運転手は黒髪で右目に眼帯をしている青年で、二人が乗り込むとにこりと笑った。

…それがレデストワールドの案内人の洸。

そして、結局タクシーは病院には行かず、二人はレデストワールドに来る羽目になったのだ。


ここに来た直後は、さすがに栄恋も怖かった。

出口のない世界と残酷なゲーム。地獄だと思った。

多分それが普通の感覚なのだろう。

けれど、自分の『能力』を知った時、恐怖は喜びに変わった。

栄恋の能力は『歌姫』。

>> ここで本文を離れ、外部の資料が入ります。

Lemma older_ampFree n l : Forall (older n) l → Forall (λ v, ampFree v = true) l.
Proof. intros H. eapply Forall_impl; [exact H|]. intros v (k & _ & ->). apply ampFree_varName. Qed.

(** Go's range over a map visits every entry once, in any order. *)
Class MapRange (rangeMap : gmap string string → list (string * string)) : Prop :=
  map_range : ∀ m, rangeMap m ≡ₚ map_to_list m.

#[global] Instance MapRange_list : MapRange map_to_list.
Proof. by intros m. Qed.

Section programs.
Context (pt : BpfProgType) (rangeMap : gmap string string → list (string * string)) `{!MapRange rangeMap}.

Lemma scratch_lines s :
  inv pt s → ∃ ls, resMap (scratchLine (g_prog s)) (seq 0 10) = Ret ls ∧ linesDecls ls = p_ScratchMapVars (g_prog s) ∧
    Forall (λ l, l_uses l = []) ls.
Proof using Type.
  intros Hi. pose proof (i_scratch _ _ Hi) as E. unfold scratchLine. rewrite E. eexists. split; [reflexivity|].
  split; [reflexivity|]. by repeat constructor.
Qed.

Lemma ctx_lines p :
  linesDecls (ctxLine p <$> rangeMap (p_CtxVars p)) ≡ₚ (map_to_list (p_CtxVars p)).*2 ∧
  Forall (λ l, l_uses l = []) (ctxLine p <$> rangeMap (p_CtxVars p)).
Proof using MapRange0.
  assert (Hd : ∀ l, linesDecls (ctxLine p <$> l) = l.*2) by (induction l as [|e l IH]; [done|unfold linesDecls in *; simpl; f_equal; exact IH]).
  rewrite Hd. split; [by rewrite map_range|]. apply Forall_fmap, Forall_true. done.
Qed.

(** The body of a program of the generator is rendered. *)
Lemma bodyLines_ret s : inv pt s → ∃ ls, bodyLines rangeMap (g_prog s) = Ret ls.
Proof using MapRange0.
  intros Hi. unfold bodyLines. destruct (scratch_lines s Hi) as (scr & -> & _). simpl.
  destruct (resMap_ret (λ c, call ← of_option (p_calls (g_prog s) !! c); callLines (g_prog s) call) (p_Calls (g_prog s)) (λ _ _, True))
    as (cs & -> & _); [|by eexists].
  eapply Forall_impl; [apply Hi|]. intros i [c Hc]%lookup_lt_is_Some. rewrite Hc. simpl.
  pose proof (Forall_lookup_1 _ _ _ _ (i_calls _ _ Hi) Hc) as [_ Hsc Hpo _ _].
  destruct (callLines_ret (g_prog s) (usable (g_prog s)) c Hsc) as (ls & -> & _); [| |by eexists].
  - eapply postCalls_mono; [apply grown_refl| |done]. set_solver.
  - eapply Forall_forall. intros v Hv. pose proof (older_ampFree _ _ (i_older _ _ Hi)) as Ho. rewrite Forall_forall in Ho.
    apply Ho. apply elem_of_app in Hv as [Hv|Hv]; [by apply usable_declared|]. unfold declared. apply elem_of_app. right.
    apply elem_of_concat_fmap. exists c. split; [by eapply list_elem_of_lookup_2|]. unfold callDecl. set_solver.
Qed.

(** The body of a program in scope uses a name only where it stands for
    something, and declares what the program declares. *)
Lemma bodyLines_scoped s :
  good pt true s →
  ∃ ls, bodyLines rangeMap (g_prog s) = Ret ls ∧ linesScoped (g_prog s) [] ls ∧ linesDecls ls ≡ₚ declared (g_prog s).
Proof using MapRange0.
  intros [Hi Hs]. destruct (Hs eq_refl) as [E1 E2]. destruct (scratch_lines s Hi) as (scr & Es & Escr & Hscr).
  pose proof (older_ampFree _ _ (i_older _ _ Hi)) as Hamp. set (p := g_prog s) in *. unfold bodyLines.
  destruct (ctx_lines p) as [Ectx Hctx]. rewrite Es. simpl.
  destruct (callsLines_ret p (baseDecl p) (p_calls p) E2 Hamp) as (lss & El & Hl & Ed).
  rewrite E1, (resMap_read _ _ _ (p_calls p)), El by (by apply read_seq). simpl. eexists. split; [done|].
  change (mkLine ?t [] [] :: ?x) with ([mkLine t [] []] ++ x).
  assert (Eb : linesDecls (ctxLine p <$> rangeMap (p_CtxVars p)) ++ linesDecls scr ≡ₚ baseDecl p).
  { rewrite Ectx, Escr. apply Permutation_app_comm. }
  rewrite !linesScoped_app, !linesDecls_app, Ed. cbn [linesDecls l_decls fmap list_fmap concat app linesScoped l_uses]. rewrite app_nil_r. split.
  - split_and!; [by apply linesScoped_quiet|done|done|by apply linesScoped_quiet|]. eapply linesScoped_mono; [|exact Hl].
    intros v. by rewrite <- Eb.
  - unfold declared. rewrite <- Eb. by rewrite app_assoc.
Qed.

Lemma mapString_ret p m i : progOK p → BpfMaps.p_Maps p !! i = Some m → ∃ t, mapString (BpfMaps.p_Maps p) m = Ret t.
Proof using Type.
  intros Hp Hi. unfold mapString. destruct (m_InnerMap m) as [j|] eqn:Ej; [|by eexists].
  pose proof (ok_inner _ Hp _ _ _ Hi Ej). apply lookup_lt_Some in Hi. destruct (lookup_lt_is_Some_2 (BpfMaps.p_Maps p) j) as [inner E]; [lia|].
  rewrite E. by eexists.
Qed.

Lemma genCSource_ret s : inv pt s → ∃ src, genCSource pt rangeMap (g_prog s) = Ret src.
Proof using MapRange0.
  intros Hi. unfold genCSource. destruct (resMap_ret (mapString (BpfMaps.p_Maps (p_maps (g_prog s)))) (BpfMaps.p_Maps (p_maps (g_prog s))) (λ _ _, True))
    as (maps & -> & _).
  - apply Forall_forall. intros m [i Hm]%list_elem_of_lookup. destruct (mapString_ret _ _ _ (i_maps _ _ Hi) Hm) as [t Et]. by exists t.
  - destruct (bodyLines_ret s Hi) as [ls Els]. simpl. rewrite Els. by eexists.
Qed.

Lemma sourceText_ret s :
  inv pt s → match p_StructOps (g_prog s) with Some so => progPost so | None => True end →
  ∃ src, sourceText pt rangeMap (g_prog s) = Ret src.
Proof using MapRange0.
  intros Hi Hso. unfold sourceText. destruct (p_StructOps (g_prog s)) as [so|]; [|by apply genCSource_ret].
  destruct (progPost_renders _ Hso) as (src & -> & _). by eexists.
Qed.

能力を発動している間は喉の病気と関係なく歌が歌えるのだ。

初めてその能力を使った時の感動を言葉になんて表せない。

発動したとたん喉の痛みが軽くなり、昔に戻ったような心地がして、いくらでも好きなように声が出せる。

嬉しくて嬉しくて仕方がなかった。

もう二度と歌えないと思って絶望していたから喜びは一層強かった。

そして一度でも自殺しようとしたことを心の底から後悔した。

あの時川に飛び込んでいたらもう二度と歌えずに死んでいただろう。

栄恋にとって、この未来は吉だった。

そして自分を止めてくれた慎にも言葉で表せないくらいに感謝した。

声にならない声でありがとう、ありがとうと何度も呟いた。

その瞬間から栄恋にとって慎は、最愛の恩人であり、栄恋にとっての神だった。


そして栄恋は決心した。

慎に恩返しをしようと。

ほんの少しでもいい、慎の役に立ちたい。

いてもたってもいられなかった。

止めてもらえて良かったという思いをわかってほしいと。

たとえ誰を傷つけても。何を犠牲にしても。


たとえその願いがどんなに残酷な願いだったとしても。


叶えてあげたいと思った。



◇ ◇ ◇



「…おい、聞いているのか、栄恋。」


栄恋は顔を上げた。

昔のことを思い出していたらついぼーっとしてしまったらしい。

慎は冷たい目で栄恋を見ている。

栄恋はごめんなさいとメモに書いて謝った。

慎は栄恋に言った。


「…足を引っ張るなと言った筈だ。

 あまり足手まといになるようなら置いていくからな。」


そう言って慎はまた背を向けて行ってしまおうとする。

それを見て栄恋は慌ててメモ帳に何かを書いた。

そして走って慎を追いかけた。

歩幅の広い慎に追いつくのは大変だったが、栄恋は必死に走った。

そして、慎の上着を掴み、慎にメモ帳を見せた。

まるですがりつくように。


「お願い、私に何かできることはない?

 そのためなら何でもするから。